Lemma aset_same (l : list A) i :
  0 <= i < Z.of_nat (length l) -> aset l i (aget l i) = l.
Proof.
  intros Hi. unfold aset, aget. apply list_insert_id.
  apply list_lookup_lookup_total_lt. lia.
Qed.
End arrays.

• • • • • • •

* WORK INSTRUCTION:
Set every record down again, exactly as given.

* WRITTEN REPLY:
Lemma aset_same (l : list A) i :
  0 <= i < Z.of_nat (length l) -> aset l i (aget l i) = l.
Proof.
  intros Hi. unfold aset, aget. apply list_insert_id.
  apply list_lookup_lookup_total_lt. lia.
Qed.
End arrays.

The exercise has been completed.